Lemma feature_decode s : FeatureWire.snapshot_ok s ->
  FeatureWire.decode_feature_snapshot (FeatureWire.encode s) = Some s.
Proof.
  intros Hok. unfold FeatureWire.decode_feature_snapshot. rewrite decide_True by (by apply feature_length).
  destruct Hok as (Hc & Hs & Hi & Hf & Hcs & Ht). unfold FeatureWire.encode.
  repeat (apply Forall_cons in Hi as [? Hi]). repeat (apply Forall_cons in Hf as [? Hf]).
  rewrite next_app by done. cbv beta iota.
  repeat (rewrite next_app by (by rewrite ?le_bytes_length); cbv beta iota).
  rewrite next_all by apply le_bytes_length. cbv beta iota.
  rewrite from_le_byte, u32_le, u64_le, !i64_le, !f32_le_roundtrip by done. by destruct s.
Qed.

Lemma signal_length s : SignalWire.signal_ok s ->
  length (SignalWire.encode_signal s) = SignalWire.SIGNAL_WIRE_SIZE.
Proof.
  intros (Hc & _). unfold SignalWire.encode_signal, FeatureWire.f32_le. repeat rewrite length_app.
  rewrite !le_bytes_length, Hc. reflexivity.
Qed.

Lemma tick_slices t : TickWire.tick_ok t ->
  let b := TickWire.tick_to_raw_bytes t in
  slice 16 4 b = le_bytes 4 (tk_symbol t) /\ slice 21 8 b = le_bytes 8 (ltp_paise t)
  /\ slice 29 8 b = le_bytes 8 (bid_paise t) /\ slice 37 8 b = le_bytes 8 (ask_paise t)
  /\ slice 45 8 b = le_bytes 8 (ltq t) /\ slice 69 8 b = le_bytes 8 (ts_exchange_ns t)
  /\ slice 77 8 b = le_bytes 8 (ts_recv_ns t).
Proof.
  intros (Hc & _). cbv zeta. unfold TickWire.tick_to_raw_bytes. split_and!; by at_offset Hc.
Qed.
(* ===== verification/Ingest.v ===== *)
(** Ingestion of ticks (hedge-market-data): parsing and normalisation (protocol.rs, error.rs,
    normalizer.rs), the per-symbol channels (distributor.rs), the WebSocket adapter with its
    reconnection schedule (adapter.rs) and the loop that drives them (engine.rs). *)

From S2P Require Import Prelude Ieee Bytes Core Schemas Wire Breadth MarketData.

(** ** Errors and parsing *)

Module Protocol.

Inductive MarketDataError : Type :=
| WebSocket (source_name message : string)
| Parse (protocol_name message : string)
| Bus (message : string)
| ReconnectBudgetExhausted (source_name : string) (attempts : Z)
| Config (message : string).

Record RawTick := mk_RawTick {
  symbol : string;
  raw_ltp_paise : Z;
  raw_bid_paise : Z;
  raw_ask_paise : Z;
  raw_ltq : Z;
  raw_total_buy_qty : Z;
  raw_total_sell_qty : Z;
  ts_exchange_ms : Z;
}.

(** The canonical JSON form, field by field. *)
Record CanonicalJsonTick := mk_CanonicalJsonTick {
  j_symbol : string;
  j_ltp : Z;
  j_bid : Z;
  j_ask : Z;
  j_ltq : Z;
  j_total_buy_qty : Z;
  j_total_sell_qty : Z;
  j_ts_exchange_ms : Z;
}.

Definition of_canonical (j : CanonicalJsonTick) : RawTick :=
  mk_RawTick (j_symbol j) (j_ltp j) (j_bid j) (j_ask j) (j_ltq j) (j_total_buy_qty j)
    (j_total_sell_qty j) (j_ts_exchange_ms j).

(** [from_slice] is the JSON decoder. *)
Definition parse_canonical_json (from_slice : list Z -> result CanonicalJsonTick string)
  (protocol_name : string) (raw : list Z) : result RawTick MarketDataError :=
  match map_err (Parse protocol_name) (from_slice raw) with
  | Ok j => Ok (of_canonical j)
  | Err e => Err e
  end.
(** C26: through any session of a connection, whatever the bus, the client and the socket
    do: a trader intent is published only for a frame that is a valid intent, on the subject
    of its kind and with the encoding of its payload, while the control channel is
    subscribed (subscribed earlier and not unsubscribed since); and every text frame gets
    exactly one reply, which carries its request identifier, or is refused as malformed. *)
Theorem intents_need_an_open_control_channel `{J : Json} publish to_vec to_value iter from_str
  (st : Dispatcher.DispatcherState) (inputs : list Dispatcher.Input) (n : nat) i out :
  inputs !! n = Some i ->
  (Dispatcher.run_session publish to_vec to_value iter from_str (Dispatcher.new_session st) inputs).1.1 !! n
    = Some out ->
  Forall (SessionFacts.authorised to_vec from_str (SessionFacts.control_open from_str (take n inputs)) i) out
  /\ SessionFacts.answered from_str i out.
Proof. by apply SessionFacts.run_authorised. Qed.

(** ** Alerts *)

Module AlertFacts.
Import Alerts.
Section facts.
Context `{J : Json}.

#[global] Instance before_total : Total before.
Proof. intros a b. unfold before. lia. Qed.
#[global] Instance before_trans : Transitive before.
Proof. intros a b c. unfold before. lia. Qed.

━━━━━━━━━━

## THE PROBLEM
Please reply with an exact copy of the lines above, starting at the first and ending at the line that holds "rewrite next_app by done. cbv beta iota.".

## SOLUTION TO THE EXERCISE
Lemma feature_decode s : FeatureWire.snapshot_ok s ->
  FeatureWire.decode_feature_snapshot (FeatureWire.encode s) = Some s.
Proof.
  intros Hok. unfold FeatureWire.decode_feature_snapshot. rewrite decide_True by (by apply feature_length).
  destruct Hok as (Hc & Hs & Hi & Hf & Hcs & Ht). unfold FeatureWire.encode.
  repeat (apply Forall_cons in Hi as [? Hi]). repeat (apply Forall_cons in Hf as [? Hf]).
  rewrite next_app by done. cbv beta iota.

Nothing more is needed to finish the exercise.